The standard factory door speakers are closest in size to an aftermarket 6-3/4" model, but you’ll need an adapter plate to install any aftermarket speaker. You can install 6-3/4" or 6-1/2" speakers and the adapter plates make installation relatively easy. The factory speakers are 4-ohm models, so you have a wide selection to choose from.
You'll need speaker harnesses to attach the new speakers to the plugs that connect to the GM factory speakers. Crutchfield includes these harnesses, plus the mounting brackets you'll need, at a deep discount with every speaker order.
Tools needed: Panel tool, 7mm & 10mm drivers, flat blade screwdriver, needle-nose pliers
Replacing the pillar speakers takes a little work, but it's nothing you can't handle (Crutchfield Research Photo)
Rear pillar speakers
These Regular Cab trucks have 4"x6" speakers mounted behind the rear side pillars. They can be replaced by same-size or 4" aftermarket speakers, though you'll need to re-drill the mounting screw holes no matter which size you choose. The drilling isn't any harder here than it is in your home workshop, but be smart, work carefully, and be sure to wear eye protection.

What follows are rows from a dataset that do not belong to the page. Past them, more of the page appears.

(** * Letterbox sensor firmware: calibration sketch and LoRaWAN sensor node

    A shallow embedding of the two Arduino sketches
    [calibrate/src/main.cpp] and [letterbox_sensor/src/main.cpp].

    The target is an 8-bit AVR (ATtiny): [unsigned int] is 16 bits wide,
    [uint8_t] is 8 bits wide.  Integers are modelled as [Z] with the
    wrap-around of each C type written out.  Calls into the Arduino core
    and into the radio and sleep drivers are modelled as operations of a
    state monad over a machine that holds the output pin levels, a log of
    every external call in program order, and the values the environment
    will hand back to the next calls. *)

From Stdlib Require Import ZArith Lia.
From stdpp Require Import base list gmap.

Local Open Scope Z_scope.

(** ** C integer types of the AVR target *)

(** Conversion to [unsigned int] (16 bits). *)
Definition to_unsigned_int (z : Z) : Z := z mod 2 ^ 16.

(** Conversion to [uint8_t]. *)
Definition to_uint8_t (z : Z) : Z := z mod 2 ^ 8.

(** ** Machine state and external calls *)

Definition HIGH : bool := true.
Definition LOW : bool := false.

Inductive Mode : Type := INPUT | OUTPUT | INPUT_PULLUP.

(** One entry per call that leaves the sketch, with the value handed back
    where there is one. *)
Inductive Event : Type :=
| EPinMode (pin : Z) (mode : Mode)
| EDigitalWrite (pin : Z) (level : bool)
| EDelay (ms : Z)
| EAnalogRead (pin : Z) (value : Z)
| ECheckAction (due : bool)
| EGetVoltage (value : Z)
| ERFM_Temp (value : Z)
| ESetSleeptime (ticks : Z)
| EGotoSleep
| ERfmInit
| ESetKeys
| ESend_Data (Data : list Z) (Data_Length : Z) (Frame_Counter : Z).

(** [G] is the record of the sketch's global variables. The four streams
    are the environment: what the k-th next call of [analogRead],
    [at.checkAction], [at.getVoltage] and [rfm.RFM_Temp] will return. *)
Record Machine (G : Type) : Type := mkMachine {
  globals : G;
  pins : gmap Z bool;
  log : list Event;
  adc : nat -> Z;
  action : nat -> bool;
  voltage : nat -> Z;
  temperature : nat -> Z
}.

Arguments mkMachine {G}.
Arguments globals {G}.
Arguments pins {G}.
Arguments log {G}.
Arguments adc {G}.
Arguments action {G}.
Arguments voltage {G}.
Arguments temperature {G}.

Definition M (G A : Type) : Type := Machine G -> A * Machine G.

#[global] Instance M_ret {G} : MRet (M G) := fun A a m => (a, m).
#[global] Instance M_bind {G} : MBind (M G) :=
  fun A B f c m => let '(a, m') := c m in f a m'.

Definition exec {G A} (c : M G A) (m : Machine G) : Machine G := snd (c m).
Definition eval {G A} (c : M G A) (m : Machine G) : A := fst (c m).

Section Arduino.
Context {G : Type}.

Definition emit (e : Event) (m : Machine G) : Machine G :=
  mkMachine (globals m) (pins m) (log m ++ [e])
            (adc m) (action m) (voltage m) (temperature m).

Definition set_pin (pin : Z) (level : bool) (m : Machine G) : Machine G :=
  mkMachine (globals m) (<[pin := level]> (pins m)) (log m)
            (adc m) (action m) (voltage m) (temperature m).

Definition set_globals (g : G) (m : Machine G) : Machine G :=
  mkMachine g (pins m) (log m)
            (adc m) (action m) (voltage m) (temperature m).

Definition next_adc (m : Machine G) : Machine G :=
  mkMachine (globals m) (pins m) (log m)
            (fun k => adc m (S k)) (action m) (voltage m) (temperature m).

Definition next_action (m : Machine G) : Machine G :=
  mkMachine (globals m) (pins m) (log m)
            (adc m) (fun k => action m (S k)) (voltage m) (temperature m).

Definition next_voltage (m : Machine G) : Machine G :=
  mkMachine (globals m) (pins m) (log m)
            (adc m) (action m) (fun k => voltage m (S k)) (temperature m).

Definition next_temperature (m : Machine G) : Machine G :=
  mkMachine (globals m) (pins m) (log m)
            (adc m) (action m) (voltage m) (fun k => temperature m (S k)).

(** Arduino core *)
Definition pinMode (pin : Z) (mode : Mode) : M G unit :=
  fun m => (tt, emit (EPinMode pin mode) m).

Definition digitalWrite (pin : Z) (level : bool) : M G unit :=
  fun m => (tt, emit (EDigitalWrite pin level) (set_pin pin level m)).

Definition delay (ms : Z) : M G unit :=
  fun m => (tt, emit (EDelay ms) m).

Definition analogRead (pin : Z) : M G Z :=
  fun m => let v := adc m 0%nat in (v, emit (EAnalogRead pin v) (next_adc m)).

(** Sleep driver [at] *)
Definition setSleeptime (ticks : Z) : M G unit :=
  fun m => (tt, emit (ESetSleeptime ticks) m).

Definition gotoSleep : M G unit :=
  fun m => (tt, emit EGotoSleep m).

Definition checkAction : M G bool :=
  fun m => let b := action m 0%nat in (b, emit (ECheckAction b) (next_action m)).

Definition getVoltage : M G Z :=
  fun m => let v := voltage m 0%nat in (v, emit (EGetVoltage v) (next_voltage m)).

(** Radio [rfm] and LoRaWAN stack [lora] *)
Definition rfm_init : M G unit :=
  fun m => (tt, emit ERfmInit m).

Definition setKeys : M G unit :=
  fun m => (tt, emit ESetKeys m).

Definition RFM_Temp : M G Z :=
  fun m => let t := temperature m 0%nat in
           (t, emit (ERFM_Temp t) (next_temperature m)).

Definition Send_Data (Data : list Z) (Data_Length : Z) (Frame_Counter : Z)
  : M G unit :=
  fun m => (tt, emit (ESend_Data Data Data_Length Frame_Counter) m).

(** Global variables *)
Definition get_globals : M G G := fun m => (globals m, m).
Definition put_globals (g : G) : M G unit := fun m => (tt, set_globals g m).

(** [for (int i = 0; i < n; i++) acc = body(acc);] for a body that does
    not mention [i]. *)
Fixpoint for_loop (n : nat) (body : Z -> M G Z) (acc : Z) : M G Z :=
  match n with
  | O => mret acc
  | S n' => acc' ← body acc; for_loop n' body acc'
  end.

(** The sketch's entry point is [setup(); for (;;) loop();]. *)
Fixpoint iterate (n : nat) (body : M G unit) : M G unit :=
  match n with
  | O => mret tt
  | S n' => body;; iterate n' body
  end.
End Arduino.

(** ** The calibration sketch, [calibrate/src/main.cpp] *)

Module Calibrate.
Definition irled : Z := 3.
Definition irdiode : Z := 7.
Definition statusled : Z := 2.

(** [#define THRESHOLD 15] *)
Definition shipped_THRESHOLD : N := 15.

If you want to get maximum sound quality out of your new rear pillar speakers, purchase a set of foam baffles. These baffles fit snugly around the rear of the speaker to reduce rattling and improve performance. They also protect the speakers from dust and moisture, which is always a good thing in a truck. Baffles are an inexpensive addition that really makes a difference, here and in the doors.
Tools needed: Panel tool, small flat blade screwdriver, 7mm socket, ratchet and extension, Torx T-50 driver, drill with 1/8" bit
There's not a ton of space for bass back here, but a powered sub might fit (Crutchfield Research Photo)

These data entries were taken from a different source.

Lemma slice_app (pre text : pystr) (start j : nat) :
  slice (pre ++ text) (length pre + start) (length pre + j) = slice text start j.
Proof.
  unfold slice. rewrite skipn_app.
  replace (length pre + start - length pre) with start by lia.
  rewrite skipn_all2 by lia.
  now replace (length pre + j - (length pre + start)) with (j - start) by lia.
Qed.

Lemma range_down_empty (hi lo : nat) : hi <= lo -> range_down hi lo = [].
Proof.
  destruct hi as [|h]; [reflexivity|]. intros H. cbn [range_down].
  destruct (Nat.ltb_spec lo (S h)); [lia | reflexivity].
Qed.

Lemma range_down_shift (k hi lo : nat) :
  range_down (k + hi) (k + lo) = map (Nat.add k) (range_down hi lo).
Proof.
  induction hi as [|h IH].
  - rewrite range_down_empty by lia. reflexivity.
  - replace (k + S h) with (S (k + h)) by lia. cbn [range_down].
    destruct (Nat.ltb_spec (k + lo) (S (k + h))), (Nat.ltb_spec lo (S h)); try lia.
    + cbn [map]. rewrite IH. f_equal. lia.
    + reflexivity.
Qed.

Lemma try_candidates_shift (pre text : pystr) (start : nat) (js : list nat) :
  try_candidates (pre ++ text) (length pre + start) (map (Nat.add (length pre)) js) =
  try_candidates text start js.
Proof.
  induction js as [|j js IH]; [reflexivity|].
  cbn [map try_candidates]. now rewrite slice_app, IH.
Qed.

(** X7: Prose before the first bracket or brace does not matter to the
    recovery: [_extract_json] gives the same on the text with and without
    a prefix that holds neither. *)
Theorem extract_json_prefix (pre text : pystr) :
  no_open pre -> _extract_json (pre ++ text) = _extract_json text.
Proof.
  intros Hp. unfold _extract_json.
  rewrite (first_open_app pre text Hp).
  destruct (first_open text) as [start|] eqn:F; cbn [option_map].
  - destruct text as [|c r]; [discriminate F|].
    destruct (pre ++ c :: r) as [|c0 r0] eqn:E; [now destruct pre|].
    rewrite <- E, length_app, range_down_shift. apply try_candidates_shift.
  - destruct (pre ++ text); destruct text; reflexivity.
Qed.

Lemma extract_json_prefix_witness :
  no_open (lit "Here it is: ") /\
  _extract_json (lit "Here it is: " ++ lit "[1,2] extra") =
  _extract_json (lit "[1,2] extra").
Proof.
  assert (H : no_open (lit "Here it is: ")) by (repeat constructor).
  split; [exact H|]. exact (extract_json_prefix _ _ H).
Defined.

(** ** The model's text and the holiday request *)

(** X19: The text [_call_anthropic_messages] returns has no white space around
    it, so when it does not start with a fence the fence stripping of
    [generate_ideas] leaves it as it is. *)
Theorem call_messages_unfenced
        (api : pystr -> outcome (list pystr)) (cfg : config) (prompt raw : pystr) :
  _call_anthropic_messages api cfg prompt = Return raw ->
  startswith raw fence = false ->
  strip raw = raw /\ _strip_code_fence raw = raw.
Proof.
  unfold _call_anthropic_messages. intros H Hf.
  destruct (ANTHROPIC_API_KEY cfg) as [|k ks]; [discriminate|].
  destruct (api prompt) as [[|t texts]|e]; try discriminate.
  cbn [bind] in H. remember (join nl (t :: texts)) as x eqn:Ex. clear Ex.
  injection H as <-.
  assert (E : strip (strip x) = strip x) by apply strip_idem.
  split; [exact E|].
  rewrite strip_code_fence_plain; [exact E | now rewrite E].
Qed.

Lemma call_messages_unfenced_witness :
  _call_anthropic_messages api_prose cfg_live [] = Return (lit "Sorry, no ideas today.") /\
  _strip_code_fence (lit "Sorry, no ideas today.") = lit "Sorry, no ideas today.".
Proof.
  split; [reflexivity|].
  exact (proj2 (call_messages_unfenced api_prose cfg_live []
                  (lit "Sorry, no ideas today.") eq_refl eq_refl)).
Defined.

Lemma split_head_app (year rest : pystr) :
  Forall (fun c => c <> 45%N) year ->
  split_head (year ++ 45%N :: rest) 45%N = year /\ split_head year 45%N = year.
Proof.
  induction 1 as [|c year Hc _ (IH1 & IH2)]; [now split|].
  simpl. destruct (N.eqb_spec c 45) as [E|_]; [now contradiction Hc|].
  now rewrite IH1, IH2.
Qed.

(** X20: The holiday service is asked for the year of the date: for a date
    whose part before the first hyphen is [year], and for a date that is a
    bare [year], the requested URL ends in the year, a slash and the
    country code. *)
Theorem holidays_url_year (year rest cc : pystr) :
  Forall (fun c => c <> 45%N) year ->
  holidays_url_for (year ++ 45%N :: rest) cc = holidays_url ++ year ++ [47%N] ++ cc /\
  holidays_url_for year cc = holidays_url ++ year ++ [47%N] ++ cc.
Proof.
  intros H. unfold holidays_url_for.
  destruct (split_head_app year rest H) as (-> & ->). now split.
Qed.

Lemma holidays_url_year_witness :
  holidays_url_for (lit "2024-01-01") PL =
  lit "https://date.nager.at/api/v3/PublicHolidays/2024/PL".
Proof.
  refine (proj1 (holidays_url_year (lit "2024") (lit "01-01") PL _)).
  repeat constructor; discriminate.
Defined.

(** ** Instances *)

Lemma build_prompt_type_error_witness :
  build_prompt (lit "Bakery") (lit "2024-01-01") [JString (lit "Nowy Rok"); JNull] =
  Raise TypeError /\
  exists p, build_prompt (lit "Bakery") (lit "2024-01-01") [JString (lit "Nowy Rok")] =
            Return p.
Proof.
  split.
  - apply (proj1 (build_prompt_type_error (lit "Bakery") (lit "2024-01-01")
                    [JString (lit "Nowy Rok"); JNull])).
    apply Exists_cons_tl, Exists_cons_hd. reflexivity.
  - apply (proj2 (build_prompt_type_error (lit "Bakery") (lit "2024-01-01")
                    [JString (lit "Nowy Rok")])).
    repeat constructor.
Defined.

Lemma ideas_get_missing_witness :
  missing_or_empty (args_get_or [(k_industry, lit "Bakery")] k_date JNull) /\
  ideas_get no_floats gen_failing str_of_message [(k_industry, lit "Bakery")] =
  (Return (jsonify_status (error_object get_required_msg) 400), []).
Proof.
  assert (H : missing_or_empty (args_get_or [(k_industry, lit "Bakery")] k_date JNull))
    by (left; reflexivity).
  split; [exact H|].
  exact (@ideas_get_missing no_floats gen_failing str_of_message
           [(k_industry, lit "Bakery")] (or_intror H)).
Defined.

Lemma ideas_post_missing_witness :
  missing_or_empty (dict_get_or [(k_date, JString (lit "2024-01-01"))] k_industry JNull) /\
  ideas_post no_floats gen_failing str_of_message
    {| is_json := true;
       get_json := Return (JObject [(k_date, JString (lit "2024-01-01"))]) |} =
  (Return (jsonify_status (error_object post_required_msg) 400), []).
Proof.
  assert (H : missing_or_empty
                (dict_get_or [(k_date, JString (lit "2024-01-01"))] k_industry JNull))
    by (left; reflexivity).
  split; [exact H|].
  exact (@ideas_post_missing no_floats gen_failing str_of_message
           [(k_date, JString (lit "2024-01-01"))] (or_introl H)).
Defined.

Bass in your Silverado or Sierra
There's not a lot of room for aftermarket bass in these trucks, but all is not lost. There are some small powered subwoofers that could fit back there. And if you want to power your other speakers with an aftermarket amplifier, there's space back here to mount that, too.
Other upgrade options for your Silverado or Sierra
Here are some other upgrade ideas for your GM pickup:
Kick panel pods
If you really want to improve the sound in your Silverado or Sierra, install a set of Q-Forms Kick Panel Pods. These unloaded, custom-fit speaker enclosures fit into the space where your kick panels are now. They hold a set of component speakers in an ideal position, angling them to maximize sound quality. They're available in a variety of colors to match your truck's interior. Installation takes some work, but it's not beyond the realm of an experienced DIY-er.
If you don't want to invest in a big double-DIN receiver, you can still get the nav you need and more with a Garmin portable navigation unit. A portable GPS can be transferred from vehicle to vehicle, or just tucked into a storage compartment when not in use.
Installing a security system in your truck isn't easy (security systems rarely are), but it's definitely a good idea. Our Crutchfield Advisors can help figure out what you need to get the job done, but we usually recommend taking your car and new gear to a professional installer.